Casa Galarina

映画についてのあれこれを書き殴り。映画を見れば見るほど、見ていない映画が多いことに愕然とする。

十九歳の地図

2009-06-05 | 日本映画(さ行)
★★★★★ 1979年/日本 監督/柳町光男
「邦画好きの原点」

<story>地方から上京してきて、新聞配達をしながら予備校に通う19歳の吉岡まさる。毎日300軒以上もある配達先を回る単調な労働。集金に行けば、どこの家からも胡散臭がられ、無視される。まさるは、地図上で、配達先である各家々に×印を付けランク分けしていく。


本作は確か夜中のテレビの再放送で見たのが初見。おそらく10代だったと思います。そして、すっかり魅了されてしまったのです。この手の邦画の佇まいに。主演の本間優二がまるで自分を見るようでした。私も大学に入り立ての頃、大学に向かってずらずらと駅のホームを歩く学生たちをひとり残らずホームに突き落としたい。そんな衝動を覚えることがありました。何が原因というわけでもない、内からふつふつと沸き立つ破壊衝動。青いも青い。こっぱずかしいほどの青さです。

久しぶりに見直して、やっぱりすばらしくて感激してしまいました。この作品が突き付けてくるものが、今見ても全く色褪せていないのです。新聞配達先のムカつく住人たちに公衆電話から嫌がらせの電話をかける。そして、ノートに家族の名前を書き出し、×印を付けていく。まさるはチンケでヘタレなアホ野郎なんだけど、ノートに書かれたムカつく住人のプロフィールが詳細になればなるほど、彼が抱えるひん曲がった疎外感がどうしようもなく迫ってくるんです。「ひとりは怖いよ」ってまさるの声が聞こえる。×印のついた地図の下にはいろんな人間の喜びと憎しみと哀しみが渦巻いているというのに、そんな世界から隔絶されたちっぽけな自分。そんなまさるを本間優二は淡々と投げやりに演じている。デビュー作でつたない演技だからそう見えるんだろうけど、変に達観したり、すれたりしてなくてね。抱きしめてやりたくなる。そして、誰も真似できない存在感の沖山秀子も強烈な印象を残す。

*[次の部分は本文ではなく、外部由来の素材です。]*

(* ===== verification/TimeZoneCache.v ===== *)
(** The offset caches of TimeZone.v are transparent: under the premise that
    their documentation states, that an offset changes at most once in thirty
    days, each answer is the offset itself. *)
From S2P Require Import Prelude Words CheckedArithmetic FloatingPoint BigIntRep Conversions BigIntDouble DoubleArith Dates DateCalendar TimeZone.

Definition in_time_range (s : Z) : Prop := MinTimeT <= s <= MaxTimeT.

(** "DST changes never occur more than once in any thirty-day period." *)
Definition changes_rarely (f : Z -> Z) : Prop := forall a b, in_time_range a -> in_time_range b -> a <= b <= a + RangeExpansionAmount ->
  exists c, (forall s, a <= s < c -> f s = f a) /\ (forall s, c <= s <= b -> f s = f b).

(** A range is empty, or its seconds have its offset. *)
Definition known (f : Z -> Z) (start end_ offset : Z) : Prop :=
  (start = INT64_MIN /\ end_ = INT64_MIN) \/ (in_time_range start /\ in_time_range end_ /\ start <= end_ /\ forall s, start <= s <= end_ -> f s = offset).

Definition range_ok (f : Z -> Z) (r : RangeCache) : Prop :=
  known f (startSeconds r) (endSeconds r) (offsetMilliseconds r) /\ known f (oldStartSeconds r) (oldEndSeconds r) (oldOffsetMilliseconds r).

Lemma initial_range_ok f : range_ok f initial_range.
Proof. split; by left. Qed.

Ltac assert_tests := rewrite assert_true; [|repeat (rewrite ?orb_true_iff, ?andb_true_iff, ?negb_true_iff, ?Z.eqb_eq, ?Z.eqb_neq, ?Z.leb_le, ?Z.geb_le); lia].

Lemma assertRange_ok f s e o : known f s e o -> assertRange s e = mret tt.
Proof.
  unfold known, in_time_range, assertRange, MinTimeT, MaxTimeT, INT64_MIN. intros [[-> ->]|(Hs & He & Hse & _)]; [done|].
  do 4 assert_tests. unfold moz_assert. by replace (_ || _) with true by lia.
Qed.
Definition date_setFullYear_impl (obj : DateObject) (args : list Value) : M (SlotValue * DateObject) :=
  t ← ThisLocalTimeOrZero obj;
  '(y, obj) ← ToNumber (args_get args 0) obj;
  '(m, obj) ← GetMonthOrDefault args 1 t obj;
  '(date, obj) ← GetDateOrDefault args 2 t obj;
  day ← MakeDay y m date; tod ← TimeWithinDay t;
  let newDate := MakeDate day tod in
  u ← UTC newDate;
  u ← TimeClip u;
  TimeOf obj u.

Definition date_setUTCFullYear_impl (obj : DateObject) (args : list Value) : M (SlotValue * DateObject) :=
  let t := ThisUTCTimeOrZero obj in
  '(y, obj) ← ToNumber (args_get args 0) obj;
  '(m, obj) ← GetMonthOrDefault args 1 t obj;
  '(date, obj) ← GetDateOrDefault args 2 t obj;
  day ← MakeDay y m date; tod ← TimeWithinDay t;
  let newDate := MakeDate day tod in
  v ← TimeClip newDate;
  TimeOf obj v.

(** Years 0 to 99 are of the twentieth century. *)
Definition date_setYear_impl (obj : DateObject) (args : list Value) : M (SlotValue * DateObject) :=
  t ← ThisLocalTimeOrZero obj;
  '(y, obj) ← ToNumber (args_get args 0) obj;
  if IsNaN y then t ← UnspecifiedNaN; TimeOf obj t
  else
    let yint := ToInteger y in
    let yint := if double_le (dbl 0) yint && double_le yint (dbl 99) then double_add yint (dbl 1900) else yint in
    m ← MonthFromTime t; d ← DateFromTime t;
    day ← MakeDay yint m d; tod ← TimeWithinDay t;
    u ← UTC (MakeDate day tod);
    u ← TimeClip u;
    TimeOf obj u.

(** [Date.UTC]: there is no date object; [ToNumber] runs on the state of any. *)
Definition NumberOr (args : list Value) (i : nat) (d : Z) (obj : DateObject) : M (Z * DateObject) :=
  match args !! i with Some a => ToNumber a obj | None => mret (d, obj) end.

どん底に暗い物語にフリージャズのBGMが妙に合う。そして、額に汗をして新聞配達を続けるまさおをとらえるラストシークエンスもいい。「ネット匿名嫌がらせ」、「デスノート」、「ワーキングプア」と現代社会を表すキーワードもオーバーラップしました。今、みんなに見て欲しい作品。中上健次の原作も読んでみたい。